#### EXERCISE PROMPT
The first line of the entries below, the line containing "Class GrowPolicy := growslice : nat → nat.", and every line between them should be repeated exactly, and nothing else.

#### LISTED ENTRIES
(** * Weak keys of the optimizer's logical properties

    A verification development for [pkg/sql/opt/props/weak_keys.go]:
    the [WeakKeys] slice of column sets and its four methods
    [ContainsSubsetOf], [Add], [Copy] and [Combine].

    [WeakKeys] is a Go slice, so the methods are embedded over an explicit
    store of backing arrays: a slice header names an array, an offset into
    it, a length and a capacity, and two headers may name the same array.
    [Add] writes into the backing array in place and [append]s, exactly as
    the source does. *)

From stdpp Require Import base option list numbers.
From stdpp Require strings pretty.

(** ** The column-set primitive *)

(** [opt.ColSet] is declared outside this package.  The methods below use
    exactly one operation of it, the method [SubsetOf], and Go's zero value
    [opt.ColSet{}], which is the empty set and is what [make] and [append]
    fill fresh storage with. *)
Class ColSetOps (ColSet : Type) := {
  SubsetOf : ColSet → ColSet → bool;
  emptyColSet : ColSet;
}.

(** The Go runtime decides how much spare capacity [append] allocates when a
    slice is full; the language only promises room for the appended element.
    [growslice c] is the capacity the runtime proposes for a full slice of
    capacity [c]. *)
Class GrowPolicy := growslice : nat → nat.

(** ** Slices over a store of backing arrays *)

(** A slice header.  Arrays are named by their index in the store;
    [ptr = None] is Go's [nil] slice. *)
Record slice := Slice {
  ptr : option nat;
  off : nat;
  len : nat;
  cap : nat;
}.

Definition nil_slice : slice := Slice None 0 0 0.

(** The store: one list of elements per allocated array. *)
Abbreviation heap ColSet := (list (list ColSet)).

Section Model.
Context {ColSet : Type} `{!ColSetOps ColSet} `{!GrowPolicy}.

(** [type WeakKeys []opt.ColSet] *)
Definition WeakKeys := slice.

(** Computations read and write the store and may panic ([None]). *)
Definition M (A : Type) : Type :=
  heap ColSet → option (A * heap ColSet).

Definition ret {A} (a : A) : M A := λ h, Some (a, h).
Definition bind {A B} (m : M A) (f : A → M B) : M B :=
  λ h, match m h with
       | Some (a, h') => f a h'
       | None => None
       end.
Definition panic {A} : M A := λ _, None.

#[local] Notation "x <- m ;; k" := (bind m (λ x, k))
  (at level 100, m at next level, right associativity, only parsing).

(** The backing array of a header, and the elements a header shows. *)
Definition array (h : heap ColSet) (s : slice) : list ColSet :=
  match ptr s with
  | Some p => default [] (h !! p)
  | None => []
  end.

Definition elems (h : heap ColSet) (s : slice) : list ColSet :=
  take (len s) (drop (off s) (array h s)).

Definition set_array (s : slice) (a : list ColSet) (h : heap ColSet)
    : heap ColSet :=
  match ptr s with
  | Some p => <[p := a]> h
  | None => h
  end.

(** [s[i]] as an expression: bounds-checked against the length. *)
Definition load (s : slice) (i : nat) : M ColSet := λ h,
  if decide (i < len s) then
    match array h s !! (off s + i) with
    | Some v => Some (v, h)
    | None => None
    end
  else None.

(** [s[i] = v]: bounds-checked against the length. *)
Definition store (s : slice) (i : nat) (v : ColSet) : M unit := λ h,
  if decide (i < len s) then
    Some (tt, set_array s (<[off s + i := v]> (array h s)) h)
  else None.

(** [s[:n]]: the bound is the capacity. *)
Definition reslice (s : slice) (n : nat) : M slice :=
  if decide (n ≤ cap s) then ret (Slice (ptr s) (off s) n (cap s))
  else panic.

(** A new array holding [a]. *)
Definition alloc (a : list ColSet) : M nat := λ h,
  Some (length h, h ++ [a]).
Lemma applyToCampaign_idempotent_witness :
  let run1 := V1.applyToCampaign 1700000000001 "c1" "u2" "Uwe" (num 50) None openWorld in
  let run2 := V1.applyToCampaign 1700000000002 "c1" "u2" "Uwe" (num 50) None run1.2 in
  run1.1 = Returned true
  /\ appliedOnce openWorld "c1" run1 run2
  /\ completedWorkers <$> campaigns (db run2.2) !! "c1" = Some (JNum (num 1)).
Proof.
  intros run1 run2.
  assert (Hok : run1.1 = Returned true) by (vm_compute; reflexivity).
  destruct (applyToCampaign_idempotent "c1" "u2" 1700000000001 1700000000002
              "Uwe" "Uwe" (num 50) (num 50) None None openWorld) as (_ & H & _).
  specialize (H Hok). split; [exact Hok|]. split; [exact H|].
  destruct H as (_ & c & Hc & _ & _ & Hz).
  apply (Hz 0).
  - change (campaigns (db openWorld)) with ({["c1" := sampleCampaign]} : gmap string Campaign) in Hc.
    rewrite lookup_singleton_eq in Hc. injection Hc as <-. reflexivity.
  - split; [intros H; vm_compute in H; discriminate H | vm_compute; reflexivity].
Defined.

(** ** The JavaScript [Map] model *)

Section JsMapFacts.
Context {V : Type}.
Implicit Types (m : list (string * V)) (k : string) (v : V).

Lemma map_get_set_eq k v m : map_get k (map_set k v m) = Some v.
Proof.
  induction m as [|[k' v'] m IH]; cbn.
  - rewrite bool_decide_eq_true_2 by reflexivity. reflexivity.
  - destruct (bool_decide (k' = k)) eqn:Hk; cbn.
    + rewrite bool_decide_eq_true_2 by reflexivity. reflexivity.
    + rewrite Hk. exact IH.
Qed.

Lemma map_get_set_ne k k' v m : k <> k' -> map_get k' (map_set k v m) = map_get k' m.
Proof.
  intros Hne. induction m as [|[k0 v0] m IH]; cbn.
  - rewrite bool_decide_eq_false_2 by assumption. reflexivity.
  - destruct (bool_decide (k0 = k)) eqn:Hk; cbn.
    + apply bool_decide_eq_true in Hk. subst k0.
      rewrite !bool_decide_eq_false_2 by assumption. reflexivity.
    + rewrite IH. reflexivity.
Qed.

Lemma map_get_None k m : map_get k m = None <-> k ∉ map_keys m.
Proof.
  induction m as [|[k' v'] m IH]; cbn.
  - split; [intros _; apply not_elem_of_nil | reflexivity].
  - rewrite not_elem_of_cons. destruct (bool_decide (k' = k)) eqn:Hk.
    + apply bool_decide_eq_true in Hk. subst k'.
      split; [discriminate | intros [Hne _]; contradiction].
    + apply bool_decide_eq_false in Hk. rewrite IH.
      split; [intros Hm; split; [intros ->; contradiction | exact Hm] | tauto].
Qed.

Lemma map_keys_delete_subseteq k m : map_keys (map_delete k m) ⊆ map_keys m.
Proof.
  induction m as [|[k' v'] m IH]; cbn; [reflexivity|].
  destruct (bool_decide (k' = k)).
  - intros x Hx. apply elem_of_cons. right. exact Hx.
  - cbn. intros x. rewrite !elem_of_cons. intros [->|Hx]; [tauto|].
    right. apply IH, Hx.
Qed.

Lemma map_delete_NoDup k m : NoDup (map_keys m) -> NoDup (map_keys (map_delete k m)).
Proof.
  induction m as [|[k' v'] m IH]; cbn; [auto|].
  rewrite NoDup_cons. intros [Hk' Hm].
  destruct (bool_decide (k' = k)); [exact Hm|].
  cbn. apply NoDup_cons. split; [|auto].
  intros Hin. apply Hk'. eapply map_keys_delete_subseteq, Hin.
Qed.

Lemma map_get_delete_eq k m : NoDup (map_keys m) -> map_get k (map_delete k m) = None.
Proof.
  induction m as [|[k' v'] m IH]; cbn; [reflexivity|].
  rewrite NoDup_cons. intros [Hk' Hm].
  destruct (bool_decide (k' = k)) eqn:Hk.
  - apply bool_decide_eq_true in Hk. subst k'. apply map_get_None, Hk'.
  - cbn. rewrite Hk. auto.
Qed.

Lemma map_get_delete_ne k k' m : k <> k' -> map_get k' (map_delete k m) = map_get k' m.
Proof.
  intros Hne. induction m as [|[k0 v0] m IH]; cbn; [reflexivity|].
  destruct (bool_decide (k0 = k)) eqn:Hk.
  - apply bool_decide_eq_true in Hk. subst k0.
    rewrite bool_decide_eq_false_2 by assumption. reflexivity.
  - cbn. rewrite IH. reflexivity.
Qed.

Lemma map_keys_set k v m :
  map_keys (map_set k v m)
  = if map_has k m then map_keys m else map_keys m ++ [k].
Proof.
  unfold map_has, map_keys. induction m as [|[k' v'] m IH]; cbn; [reflexivity|].
  destruct (bool_decide (k' = k)) eqn:Hk; cbn.
  - apply bool_decide_eq_true in Hk. congruence.
  - rewrite IH. destruct (map_get k m); reflexivity.
Qed.

Lemma map_set_NoDup k v m : NoDup (map_keys m) -> NoDup (map_keys (map_set k v m)).
Proof.
  intros Hm. rewrite map_keys_set. unfold map_has.
  destruct (map_get k m) eqn:Hk; [exact Hm|].
  apply NoDup_app. split; [exact Hm|]. split.
  - intros x Hx Hx'. apply list_elem_of_singleton in Hx'. subst x.
    apply map_get_None in Hk. contradiction.
  - apply NoDup_singleton.
Qed.

Lemma map_set_length k v m :
  length (map_set k v m) = if map_has k m then length m else S (length m).
Proof.
  unfold map_has. induction m as [|[k' v'] m IH]; cbn; [reflexivity|].
  destruct (bool_decide (k' = k)); cbn; [reflexivity|].
  rewrite IH. destruct (map_get k m); reflexivity.
Qed.
(** * anydraw: the shape store, the tool geometry and the collaboration relay

    A shallow embedding of the TypeScript sources of the drawing client
    (draw/Game.ts, resize.ts, select.ts, pencil.ts, eraser.ts) and of the
    WebSocket relay (ws-backend/src/index.ts and the variant of it in
    part_007), followed by the properties of the specification that were
    checked against them and by further properties of the code.

    Conventions of the embedding.
    - A JavaScript [number] is an exact rational ([Q]).  Rounding, [NaN] and
      the infinities of IEEE arithmetic are outside this reading; a division
      by zero, which JavaScript answers with an infinity or [NaN], is [Q]'s
      total division and no theorem below depends on its value.  A property
      is stated over [Q] where the doubles of the source agree with it: it
      follows the structure of the code, equates a field with the very
      expression the source assigns to it, or rests on [Math.max],
      [Math.min] and comparisons, which are exact.  Where rounding decides
      (the size of a box after a resize) the functions at stake are embedded
      a second time over binary64 numbers, in [Doubles].
    - A string is the byte sequence of its UTF-8 encoding; the white space
      that [Number] and the pattern [\s] skip is the white space of the
      language, the code points beyond ASCII included ([Js.white_space]).
    - [Math.sqrt] is irrational-valued, so it is a parameter ([sqrt]) of the
      definitions that call it ([Math.hypot x y] is [sqrt (x*x + y*y)]);
      [CanvasRenderingContext2D.measureText] is a parameter as well.
    - A mutable object is a record that the functions take and return; what a
      handler sends on a socket or asks of the database is returned as a list
      of effects, in the order the code issues them. *)

From Stdlib Require Import QArith Qminmax Qabs Lqa.
From Stdlib Require Import ZArith Arith Lia Bool List Permutation.
From Stdlib Require Import String Ascii DecimalString Morphisms.
From Stdlib Require Floats.
Import ListNotations.

Set Implicit Arguments.

(** ** JavaScript primitives *)

Module Js.

Open Scope Q_scope.

(** [a < b], [a <= b] and [a === b] on numbers. *)
Definition ltb (a b : Q) : bool := negb (Qle_bool b a).
Definition leb (a b : Q) : bool := Qle_bool a b.
Definition eqb (a b : Q) : bool := Qeq_bool a b.

(** [a || d] on numbers: [0] is the only falsy rational. *)
Definition or_else (a d : Q) : Q := if eqb a 0 then d else a.

(** [a ?? d] on an optional field. *)
Definition nullish {A : Type} (a : option A) (d : A) : A :=
  match a with Some v => v | None => d end.

(** Truthiness of a string: only the empty string is falsy. *)
Definition truthy_string (s : string) : bool :=
  match s with EmptyString => false | _ => true end.

(** [Array.prototype.findIndex]: [None] stands for [-1]. *)
Fixpoint findIndex {A : Type} (p : A -> bool) (l : list A) : option nat :=
  match l with
  | [] => None
  | a :: l' => if p a then Some 0%nat else option_map S (findIndex p l')
  end.

(** [arr[i] = v] for an index inside the array ([findIndex] never returns
    another one). *)
Fixpoint set_nth {A : Type} (i : nat) (v : A) (l : list A) : list A :=
  match l, i with
  | [], _ => []
  | _ :: l', O => v :: l'
  | a :: l', S i' => a :: set_nth i' v l'
  end.

(** [arr.splice(i, 1)]: the removed element, if any, and what is left. *)
Fixpoint splice1 {A : Type} (i : nat) (l : list A) : option A * list A :=
  match l, i with
  | [], _ => (None, [])
  | a :: l', O => (Some a, l')
  | a :: l', S i' => let (r, rest) := splice1 i' l' in (r, a :: rest)
  end.
(** X4: if, under a positive timeout (under any other no attempt completes),
    the attempt numbered [k] (0, 1 or 2) is the first to complete with a
    non-blank response, every earlier one having failed or come back blank,
    [ask_question_async] returns that response stripped and has called the
    service exactly [k + 1] times. *)
Theorem X4_first_usable_response_wins :
  forall (service : nat -> str -> Z -> service_reply) question context timeout cb s k,
    let prompt := GemmaClient._build_prompt question context in
    (0 < timeout)%Z ->
    k < 3 ->
    ending (service k prompt timeout) = None ->
    strip (tokens_of (delivered (service k prompt timeout))) <> [] ->
    (forall i, i < k ->
       ending (service i prompt timeout) <> None
       \/ strip (tokens_of (delivered (service i prompt timeout))) = []) ->
    exists evs,
      GemmaClient.ask_question_async service question context timeout cb s
      = (Ret (strip (tokens_of (delivered (service k prompt timeout)))),
         add_events evs s)
      /\ generate_calls evs = repeat prompt (S k).
Proof.
  intros service question context timeout cb s k prompt Pos Lk End NonBlank Before.
  destruct (@retry_loop_first_success service prompt timeout cb k Pos Lk End
              NonBlank GemmaClient.max_retries 0 s) as (evs & E & G).
  - lia.
  - exact Lk.
  - intros i Hi. apply Before. lia.
  - exists evs. split; [exact E|]. rewrite G. now rewrite Nat.sub_0_r.
Qed.

Lemma X4_first_usable_response_wins_witness :
  exists evs,
    GemmaClient.ask_question_async third_time_lucky (lit "What is light?")
      a_context 30 true (init_state [])
    = (Ret (strip (tokens_of [Some (lit "Light.")])),
       add_events evs (init_state []))
    /\ generate_calls evs = repeat a_prompt 3.
Proof.
  apply (@X4_first_usable_response_wins third_time_lucky (lit "What is light?")
           a_context 30%Z true (init_state []) 2).
  - lia.
  - lia.
  - reflexivity.
  - vm_compute. discriminate.
  - intros i Hi. destruct i as [|[|i]].
    + left. discriminate.
    + right. reflexivity.
    + lia.
Defined.

(** ** What a retry does to the sentences already handed over *)

(** X5: when, under a positive timeout (under any other no attempt starts),
    the first attempt is cut by an exception or the deadline and the second
    completes with a non-blank response, the callback receives the
    sentences flushed from the first attempt, then, after the 1.0s sleep and
    the second call, every chunk of the second attempt; the answer returned is
    that of the second attempt alone.  Nothing handed over during the failed
    attempt is taken back. *)
Theorem X5_retry_repeats_flushed_sentences :
  forall (service : nat -> str -> Z -> service_reply) question context timeout s e,
    let prompt := GemmaClient._build_prompt question context in
    let first := service 0 prompt timeout in
    let second := service 1 prompt timeout in
    (0 < timeout)%Z ->
    ending first = Some e ->
    ending second = None ->
    strip (tokens_of (delivered second)) <> [] ->
    exists segs0 rest0 segs1,
      tokens_of (delivered first) = concat segs0 ++ rest0
      /\ has_terminator rest0 = false
      /\ concat segs1 = tokens_of (delivered second)
      /\ GemmaClient.ask_question_async service question context timeout true s
         = (Ret (strip (tokens_of (delivered second))),
            add_events
              (EvGenerate prompt
               :: map EvCallback (filter truthy (map strip segs0))
               ++ EvSleep 1
               :: EvGenerate prompt
               :: map EvCallback (filter truthy (map strip segs1))) s).
Proof.
  intros service question context timeout s e prompt first second
    Pos Cut Done NonBlank.
  destruct (consume_segments_shape (delivered first) [] []
              (add_events [EvGenerate prompt] s) eq_refl)
    as (segs0 & rest0 & E0 & P0 & _ & R0).
  set (s1 := add_events
               (EvGenerate prompt
                :: map EvCallback (filter truthy (map strip segs0))
                ++ [EvSleep 1]) s).
  destruct (generate_complete service 1 prompt timeout s1 Done)
    as (segs1 & Cut1 & Run1 & _).
  cbv zeta in Cut1, Run1. fold second in Cut1, Run1.
  exists segs0, rest0, segs1. repeat split; trivial.
  unfold GemmaClient.ask_question_async. fold prompt.
  cbn [GemmaClient.retry_loop GemmaClient.max_retries].
  assert (Once0 : GemmaClient.attempt_once service 0 prompt timeout true s
                  = (Ret None, s1)).
  { unfold GemmaClient.attempt_once, try_except.
    rewrite (wait_for_positive _ Pos).
    unfold GemmaClient._generate_response. fold first.
    erewrite bind_raise; [|
      erewrite bind_run by apply emit_run;
      erewrite bind_run by exact E0;
      rewrite Cut; reflexivity ].
    subst s1. destruct e; cbn [Nat.ltb Nat.leb GemmaClient.max_retries Nat.sub];
      unfold bind, emit, ret, raise, add_events; cbn [fs temp_files tasks trace];
      rewrite <- !app_assoc; reflexivity. }
  assert (Once1 : GemmaClient.attempt_once service 1 prompt timeout true s1
                  = (Ret (Some (strip (tokens_of (delivered second)))),
                     add_events
                       (EvGenerate prompt
                        :: map EvCallback (filter truthy (map strip segs1))) s1)).
  { unfold GemmaClient.attempt_once, try_except.
    rewrite (wait_for_positive _ Pos).
    erewrite bind_run by exact Run1.
    destruct (strip (tokens_of (delivered second))); [contradiction | reflexivity]. }
  erewrite bind_run by exact Once0. cbv beta iota.
  erewrite bind_run by exact Once1. cbv beta iota.
  unfold ret. subst s1. rewrite add_events_app.
  repeat (rewrite <- ?app_assoc; cbn [app]). reflexivity.
Qed.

#### SOLUTION FOR THIS TASK
(** * Weak keys of the optimizer's logical properties

    A verification development for [pkg/sql/opt/props/weak_keys.go]:
    the [WeakKeys] slice of column sets and its four methods
    [ContainsSubsetOf], [Add], [Copy] and [Combine].

    [WeakKeys] is a Go slice, so the methods are embedded over an explicit
    store of backing arrays: a slice header names an array, an offset into
    it, a length and a capacity, and two headers may name the same array.
    [Add] writes into the backing array in place and [append]s, exactly as
    the source does. *)

From stdpp Require Import base option list numbers.
From stdpp Require strings pretty.

(** ** The column-set primitive *)

(** [opt.ColSet] is declared outside this package.  The methods below use
    exactly one operation of it, the method [SubsetOf], and Go's zero value
    [opt.ColSet{}], which is the empty set and is what [make] and [append]
    fill fresh storage with. *)
Class ColSetOps (ColSet : Type) := {
  SubsetOf : ColSet → ColSet → bool;
  emptyColSet : ColSet;
}.

(** The Go runtime decides how much spare capacity [append] allocates when a
    slice is full; the language only promises room for the appended element.
    [growslice c] is the capacity the runtime proposes for a full slice of
    capacity [c]. *)
Class GrowPolicy := growslice : nat → nat.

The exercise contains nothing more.